Frequently asked questions
Can I test anywhere?
You must be registered at the test station you want to perform tests at, more information about this can be found in the handbook.
What happens if I fail the demonstration test?
You’ll be given feedback by the examiner and they will tell you what to do next.
I don’t have a recognised qualification, but have worked as a mechanic for years, can I test?
The short answer is no, but you can gain an approved accreditation to prove your competency and use this in place of a qualification.
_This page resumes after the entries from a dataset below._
Definition discharge_meta (context : BrokerClientContext) (location condition key_id : str)
    (expires : datetime) (primary_handle_id : uuid) : list (str * json) :=
  let m := obj_insert #"type" (JString #"discharge") [] in
  let m := obj_insert #"location" (JString location) m in
  let m := obj_insert #"condition" (JString condition) m in
  let m := obj_insert #"caveat_key_id" (JString key_id) m in
  let m := obj_insert #"discharge_expires_at" (JString (to_rfc3339 expires)) m in
  let m := obj_insert #"primary_handle_id" (JString (uuid_to_string primary_handle_id)) m in
  append_context_transparency_meta context m.

Definition binding_err (e : MacaroonError) : ServiceError.t :=
  ServiceError.Crypto (ServiceError.MacaroonRejected e).

Definition mint_discharge (context : BrokerClientContext) (payload : MintDischargeRequest)
    : H MintDischargeResponse :=
  let location := d_location payload in
  let* _ := lift (validate_discharge_mint_requirements state context location) in
  let requested_caveat_id := trim (d_caveat_id payload) in
  let* _ := lift (guard (is_empty requested_caveat_id)
    (ServiceError.InvalidAttenuation #"mint discharge requires opaque caveat_id")) in
  let primary_handle := trim (d_primary_handle payload) in
  let* _ := lift (guard (is_empty primary_handle) ServiceError.InvalidHandle) in
  let* primary_mac := lift (parse_handle_v2 primary_handle) in
  let primary_handle_id := identifier primary_mac in
  let* found := map_err_m storage_err (load (sealed_store state) primary_handle_id) in
  let* r := lift (ok_or found ServiceError.HandleNotFound) in
  let root_key := macaroon_root_key state primary_handle_id in
  let* _ := lift (map_err (fun _ => ServiceError.InvalidHandle)
                    (Macaroon.verify_signature primary_mac root_key)) in
  let* stored_caveat := lift (ok_or (find_caveat_key location requested_caveat_id r)
    (ServiceError.Crypto (ServiceError.NoSealedCaveat requested_caveat_id location))) in
  let* primary_signature := lift (map_err binding_err
    (third_party_binding_info_by_key_id primary_mac root_key location (tp_key_id stored_caveat))) in
  let* resolved_condition := lift (ok_or (tp_condition stored_caveat)
    (ServiceError.Crypto ServiceError.MissingPredicate)) in
  let kid := tp_key_id stored_caveat in
  let* keys := lift (discharge_keys_for_record r) in
  let* discharge_key := lift (ok_or (List.find (key_matches location kid) keys)
    (ServiceError.Crypto (ServiceError.NoDischargeSecret location))) in
  let* now := utc_now in
  let* d := lift (duration_seconds DISCHARGE_TOKEN_TTL_SECONDS) in
  let* expires := lift (add_duration now d) in
  let discharge := mint_with_expiry location resolved_condition (key discharge_key)
                     primary_signature (Some expires) in
  let* at_ := utc_now in
  let* _ := record_transparency (with_caller
    (ev_wrap at_ (#"discharge:" ++ location) #"discharge-key" (default_customer_id state)
       (Some (JObject (discharge_meta context location resolved_condition kid expires
          primary_handle_id)))) (caller context)) in
  ret (mkDischargeOut (discharge_serialize discharge)).

End Delegate.

(** * Properties *)

Section DelegateLaws.
Context `{TextCodecsLaws} `{HashesLaws} `{JsonText} `{AeadLaws} `{PqCryptoLaws} `{OracleLaws} `{P256}.
Context `{!Serde KyberKeyPair} `{!Serde DilithiumKeyPair} `{!Serde KeyRecord}.
Context `{!Serde StoredEnvelopeRecord} `{!Serde EncryptedRecord} `{!Serde SecretEnvelope}.
Context `{!SerdeLaws StoredEnvelopeRecord record_ok} `{!SerdeLaws EncryptedRecord (fun _ => True)}.
Variable state : BrokerState.

Abbreviation cipher := (sealed_store state).

(** The key entry of a third-party caveat, drawn at step [t]. *)
Definition entry_at (t : nat) (loc cond : str) : ThirdPartyCaveatKey :=
  mkCaveatKey loc (uuid_to_string (uuid_at t)) (Some cond) (b64_encode (random_at (S t) 32)) (time_at (S (S t))).

Lemma third_party_none h payload w :
  q_third_party payload = None -> third_party_addition state h payload w = (Ok ([], None), w).
Proof. intros E. unfold third_party_addition. by rewrite E. Qed.

Lemma third_party_some h payload tp r w :
  store_inv cipher w -> records cipher w !! h = Some r -> q_third_party payload = Some tp ->
  match normalize_optional_string (tq_location tp), normalize_optional_string (tq_condition tp) with
  | Some loc, Some cond =>
    let kid := uuid_to_string (uuid_at (tick w)) in
    exists w', third_party_addition state h payload w
               = (Ok ([(#"third_party:location=" ++ loc ++ #" key_id=" ++ kid, ThirdParty loc kid)], Some kid), w')
      /\ records cipher w' = <[h := add_caveat_key (entry_at (tick w) loc cond) r]> (records cipher w)
      /\ store_inv cipher w' /\ kyber_keys w' = kyber_keys w /\ tick w' = tick w + 4
  | _, _ => is_ok (third_party_addition state h payload w).1 = false
  end.
Proof.
  intros Hi Hr E. unfold third_party_addition. rewrite E.
  destruct (normalize_optional_string (tq_location tp)) as [loc|]; [|done].
  destruct (normalize_optional_string (tq_condition tp)) as [cond|]; [|done].
  set (kid := uuid_to_string (uuid_at (tick w))). set (w3 := advance (advance (advance w))).
  destruct (update_some cipher h (fun r =>
      let entries := default [] (r_third_party_caveat_keys r) in
      let entries := if existsb (fun e => str_eqb (tp_key_id e) kid) entries
                     then entries else entries ++ [entry_at (tick w) loc cond] in
      ret (set_caveat_keys (Some entries) r, tt)) r (add_caveat_key (entry_at (tick w) loc cond) r) tt w3 w3)
    as (w' & Hw & Hrec & Hinv & (K & _) & T); [done|done|done|done|exact (records_ok cipher w h r Hi Hr)|].
  exists w'. split; [|split; [|split; [done|split; [done|rewrite T; cbn; lia]]]].
  - do 5 (erewrite bind_run; [|reflexivity]).
    rewrite (bind_run _ _ w3 tt w'); [done|]. apply map_err_m_ok. exact Hw.
  - rewrite Hrec. by rewrite (records_same cipher w w3).
Qed.

(** What attenuation does to the record: it is read, and a third-party caveat
    adds its key. *)
Definition attenuated_record (payload : AttenuateV2Request) (r r' : StoredEnvelopeRecord) : Prop :=
  exists a, match q_third_party payload with
  | Some _ => exists entry, r' = add_caveat_key entry (set_last_accessed a r)
  | None => r' = set_last_accessed a r
  end.

(** C15: an attenuation that succeeds was asked for by a caller with access and
    an authentic handle, adds at least one caveat, and only narrows: whatever
    the new handle is accepted for, the old one is accepted for as well.  The
    new handle is authentic and names the same record, whose only change is
    the key of a third-party caveat; no other record changes. *)
Theorem attenuate_narrows ctx payload w o w' :
  store_inv cipher w -> attenuate_handle_v2 state ctx payload w = (Ok o, w') ->
  exists m r r' cs,
    parse_handle_v2 (q_handle payload) = Ok m
    /\ records cipher w !! identifier m = Some r /\ may_access false r ctx
    /\ cs <> [] /\ ao_handle o = format_handle (foldl add_caveat m cs)
    /\ identifier (foldl add_caveat m cs) = identifier m
    /\ Macaroon.verify_signature (foldl add_caveat m cs) (macaroon_root_key state (identifier m)) = Ok tt
    /\ (forall v, verify (foldl add_caveat m cs) (macaroon_root_key state (identifier m)) v = Ok tt ->
          verify m (macaroon_root_key state (identifier m)) v = Ok tt)
    /\ attenuated_record payload r r'
    /\ records cipher w' = <[identifier m := r']> (records cipher w) /\ store_inv cipher w'.
Proof.
  intros Hi E. unfold attenuate_handle_v2 in E.
  apply bind_ok in E as (m & s0 & Hp & E). unfold lift in Hp. injection Hp as Hp <-.
  apply bind_ok in E as ([] & s1 & Hs & E). unfold lift in Hs. injection Hs as Hs <-. apply map_err_ok in Hs.
  apply bind_ok in E as (found & w1 & Hl & E). apply map_err_m_ok in Hl.
  apply bind_ok in E as (r1 & s2 & Hf & E). unfold lift in Hf. injection Hf as Hf <-. apply ok_or_ok in Hf.
  subst found. destruct (records cipher w !! identifier m) as [r|] eqn:Hr.
  2: { by rewrite load_none in Hl. }
  destruct (load_some cipher _ r w Hi Hr) as (w2 & Hl2 & R1 & I1 & (K1 & _) & T1).
  rewrite Hl2 in Hl. injection Hl as <- <-.
  apply bind_ok in E as ([] & s3 & Hv & E). unfold lift in Hv. injection Hv as Hv <-. apply identity_iff in Hv.
  apply bind_ok in E as (uses & s4 & Hu & E). unfold lift in Hu. injection Hu as Hu <-.
  apply bind_ok in E as ([third kid] & w3 & Ht & E).
  apply bind_ok in E as ([] & s5 & Hg & E). unfold lift in Hg. injection Hg as Hg <-. apply guard_ok in Hg.
  apply bind_ok in E as (n & s6 & Hn & E). injection Hn as <- <-.
  apply bind_ok in E as ([] & s7 & Hlog & E). injection E as <- <-.
  assert (envelopes s7 = envelopes w3) as He.
  { match type of Hlog with record_transparency ?e _ = _ =>
      pose proof (record_transparency_ok e (advance w3)) as L end.
    unfold wp in L. rewrite Hlog in L. by destruct L as [(-> & _) _]. }
  set (cs := map snd (text_additions payload ++ uses ++ third)) in *.
  assert (exists r', attenuated_record payload r r' /\
    records cipher w3 = <[identifier m := r']> (records cipher w) /\ store_inv cipher w3) as (r' & Ha & R3 & I3).
  { set (a := Some (time_at (tick w))) in *. unfold attenuated_record.
    destruct (q_third_party payload) as [tp|] eqn:Q.
    - pose proof (third_party_some (identifier m) payload tp (set_last_accessed a r) w2 I1
        ltac:(by rewrite R1, lookup_insert_eq) Q) as HTP. rewrite Ht in HTP.
      destruct (normalize_optional_string (tq_location tp)); [|done].
      destruct (normalize_optional_string (tq_condition tp)); [|done].
      destruct HTP as (w4 & E4 & R4 & I4 & _). injection E4 as _ _ ->.
      eexists. split; [exists a; eexists; reflexivity|]. rewrite R4, R1, insert_insert_eq. by split.
    - rewrite third_party_none in Ht by done. injection Ht as _ _ <-. exists (set_last_accessed a r).
      split; [by exists a|]. by split. }
  exists m, r, r', cs. split; [done|]. split; [done|]. split; [exact Hv|]. split.
  { unfold cs. intros Z. apply map_eq_nil in Z. by rewrite Z in Hg. }
  split; [done|]. split; [apply identifier_attenuated|]. split; [by apply verify_attenuated|].
  split; [intros v; by apply verify_narrows|]. split; [done|].
  rewrite (records_same cipher w3 s7) by done. split; [done|by eapply store_inv_same, I3].
Qed.

(** ** Delegation to a third party *)

Lemma find_snoc {A} (f : A -> bool) l x :
  Forall (fun e => f e = false) l -> f x = true -> List.find f (l ++ [x]) = Some x.
Proof. intros HF Hx. induction HF as [|e l He HF IH]; cbn; [by rewrite Hx|by rewrite He]. Qed.

Lemma collect_snoc {E A B} (f : A -> result E B) l ys x y :
  collect f l = Ok ys -> f x = Ok y -> collect f (l ++ [x]) = Ok (ys ++ [y]).
Proof.
  rewrite !collect_ok. intros HF Hx. apply Forall2_app; [done|]. by repeat constructor.
Qed.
This can be a faster route than gaining the qualification for an experienced person.
My employer wants to pay for my training, can they do this?
Yes, it’s worth checking for any contractual obligations.
My employer doesn’t want to pay for my training, can I do it anyway?
Yes, it’s worth remembering that the qualification needs to be maintained through actively testing and continuous professional development, an employment situation that doesn’t allow for this may make maintaining a testing status difficult.
I used to test and now want to return to it; do I have to do all of this?
The route to return is determined by why you stopped testing and how long you have stopped for. If you stopped testing voluntarily for more than six months, but less than five years, you can complete the current training and assessment for the year, take extra training and then call the DVSA for a “return to MOT testing” demonstration test. A voluntary break of more than five years, you start as new tester.
For those who have ceased testing for formal or disciplinary periods of 28 days or less must take the current year’s annual training and assessment, you should take extra training for the area of disqualification and the DVSA can ask for evidence of this. A demonstration test will be required. For a disciplinary period of two to five years, you will need to complete the process as if a new start.